[Start of section]

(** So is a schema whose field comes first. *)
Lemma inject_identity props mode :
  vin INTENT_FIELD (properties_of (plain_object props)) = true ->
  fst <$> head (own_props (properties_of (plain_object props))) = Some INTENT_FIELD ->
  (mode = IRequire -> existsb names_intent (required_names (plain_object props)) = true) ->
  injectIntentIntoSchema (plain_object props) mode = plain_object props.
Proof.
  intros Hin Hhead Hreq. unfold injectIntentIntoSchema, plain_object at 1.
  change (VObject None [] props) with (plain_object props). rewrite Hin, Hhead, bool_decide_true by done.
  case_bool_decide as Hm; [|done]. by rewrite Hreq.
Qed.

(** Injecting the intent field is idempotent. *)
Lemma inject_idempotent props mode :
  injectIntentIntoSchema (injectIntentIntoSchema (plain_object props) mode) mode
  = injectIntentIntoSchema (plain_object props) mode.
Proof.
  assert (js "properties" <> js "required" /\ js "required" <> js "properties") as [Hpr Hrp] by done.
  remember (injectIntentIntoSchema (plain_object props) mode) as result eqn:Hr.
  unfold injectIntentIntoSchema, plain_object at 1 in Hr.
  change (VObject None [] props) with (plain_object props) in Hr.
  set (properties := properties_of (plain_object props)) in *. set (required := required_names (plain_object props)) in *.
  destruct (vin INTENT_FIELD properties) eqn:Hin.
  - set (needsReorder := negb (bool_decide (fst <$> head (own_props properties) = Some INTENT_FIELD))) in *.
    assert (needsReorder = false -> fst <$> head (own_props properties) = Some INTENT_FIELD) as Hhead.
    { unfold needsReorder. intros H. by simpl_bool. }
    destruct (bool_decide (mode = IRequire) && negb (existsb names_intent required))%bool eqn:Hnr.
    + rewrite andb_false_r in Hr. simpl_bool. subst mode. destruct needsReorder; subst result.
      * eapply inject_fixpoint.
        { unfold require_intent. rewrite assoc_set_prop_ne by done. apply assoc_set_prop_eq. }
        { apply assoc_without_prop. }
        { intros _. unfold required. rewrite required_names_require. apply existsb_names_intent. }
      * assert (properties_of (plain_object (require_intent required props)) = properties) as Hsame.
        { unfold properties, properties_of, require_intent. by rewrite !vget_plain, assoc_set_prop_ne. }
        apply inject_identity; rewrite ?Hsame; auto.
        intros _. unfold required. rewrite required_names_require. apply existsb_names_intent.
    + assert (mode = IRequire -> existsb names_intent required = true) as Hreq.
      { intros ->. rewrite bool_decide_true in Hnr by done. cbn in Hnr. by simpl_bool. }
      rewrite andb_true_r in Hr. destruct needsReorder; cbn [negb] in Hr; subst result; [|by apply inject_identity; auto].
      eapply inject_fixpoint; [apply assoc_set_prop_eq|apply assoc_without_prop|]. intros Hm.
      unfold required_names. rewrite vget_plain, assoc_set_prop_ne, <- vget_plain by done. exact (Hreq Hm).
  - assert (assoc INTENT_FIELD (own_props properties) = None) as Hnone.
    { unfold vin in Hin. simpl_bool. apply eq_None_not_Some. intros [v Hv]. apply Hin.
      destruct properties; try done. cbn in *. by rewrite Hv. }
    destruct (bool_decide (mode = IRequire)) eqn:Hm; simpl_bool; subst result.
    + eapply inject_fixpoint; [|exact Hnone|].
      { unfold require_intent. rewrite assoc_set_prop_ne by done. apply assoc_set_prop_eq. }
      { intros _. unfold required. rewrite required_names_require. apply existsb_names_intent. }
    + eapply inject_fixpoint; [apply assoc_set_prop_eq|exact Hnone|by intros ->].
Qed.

[End of section]

_WHAT YOU WILL DO_
Your response should consist of the data above, duplicated exactly.

_TASK ANSWER_
(** So is a schema whose field comes first. *)
Lemma inject_identity props mode :
  vin INTENT_FIELD (properties_of (plain_object props)) = true ->
  fst <$> head (own_props (properties_of (plain_object props))) = Some INTENT_FIELD ->
  (mode = IRequire -> existsb names_intent (required_names (plain_object props)) = true) ->
  injectIntentIntoSchema (plain_object props) mode = plain_object props.
Proof.
  intros Hin Hhead Hreq. unfold injectIntentIntoSchema, plain_object at 1.
  change (VObject None [] props) with (plain_object props). rewrite Hin, Hhead, bool_decide_true by done.
  case_bool_decide as Hm; [|done]. by rewrite Hreq.
Qed.

(** Injecting the intent field is idempotent. *)
Lemma inject_idempotent props mode :
  injectIntentIntoSchema (injectIntentIntoSchema (plain_object props) mode) mode
  = injectIntentIntoSchema (plain_object props) mode.
Proof.
  assert (js "properties" <> js "required" /\ js "required" <> js "properties") as [Hpr Hrp] by done.
  remember (injectIntentIntoSchema (plain_object props) mode) as result eqn:Hr.
  unfold injectIntentIntoSchema, plain_object at 1 in Hr.
  change (VObject None [] props) with (plain_object props) in Hr.
  set (properties := properties_of (plain_object props)) in *. set (required := required_names (plain_object props)) in *.
  destruct (vin INTENT_FIELD properties) eqn:Hin.
  - set (needsReorder := negb (bool_decide (fst <$> head (own_props properties) = Some INTENT_FIELD))) in *.
    assert (needsReorder = false -> fst <$> head (own_props properties) = Some INTENT_FIELD) as Hhead.
    { unfold needsReorder. intros H. by simpl_bool. }
    destruct (bool_decide (mode = IRequire) && negb (existsb names_intent required))%bool eqn:Hnr.
    + rewrite andb_false_r in Hr. simpl_bool. subst mode. destruct needsReorder; subst result.
      * eapply inject_fixpoint.
        { unfold require_intent. rewrite assoc_set_prop_ne by done. apply assoc_set_prop_eq. }
        { apply assoc_without_prop. }
        { intros _. unfold required. rewrite required_names_require. apply existsb_names_intent. }
      * assert (properties_of (plain_object (require_intent required props)) = properties) as Hsame.
        { unfold properties, properties_of, require_intent. by rewrite !vget_plain, assoc_set_prop_ne. }
        apply inject_identity; rewrite ?Hsame; auto.
        intros _. unfold required. rewrite required_names_require. apply existsb_names_intent.
    + assert (mode = IRequire -> existsb names_intent required = true) as Hreq.
      { intros ->. rewrite bool_decide_true in Hnr by done. cbn in Hnr. by simpl_bool. }
      rewrite andb_true_r in Hr. destruct needsReorder; cbn [negb] in Hr; subst result; [|by apply inject_identity; auto].
      eapply inject_fixpoint; [apply assoc_set_prop_eq|apply assoc_without_prop|]. intros Hm.
      unfold required_names. rewrite vget_plain, assoc_set_prop_ne, <- vget_plain by done. exact (Hreq Hm).
  - assert (assoc INTENT_FIELD (own_props properties) = None) as Hnone.
    { unfold vin in Hin. simpl_bool. apply eq_None_not_Some. intros [v Hv]. apply Hin.
      destruct properties; try done. cbn in *. by rewrite Hv. }
    destruct (bool_decide (mode = IRequire)) eqn:Hm; simpl_bool; subst result.
    + eapply inject_fixpoint; [|exact Hnone|].
      { unfold require_intent. rewrite assoc_set_prop_ne by done. apply assoc_set_prop_eq. }
      { intros _. unfold required. rewrite required_names_require. apply existsb_names_intent. }
    + eapply inject_fixpoint; [apply assoc_set_prop_eq|exact Hnone|by intros ->].
Qed.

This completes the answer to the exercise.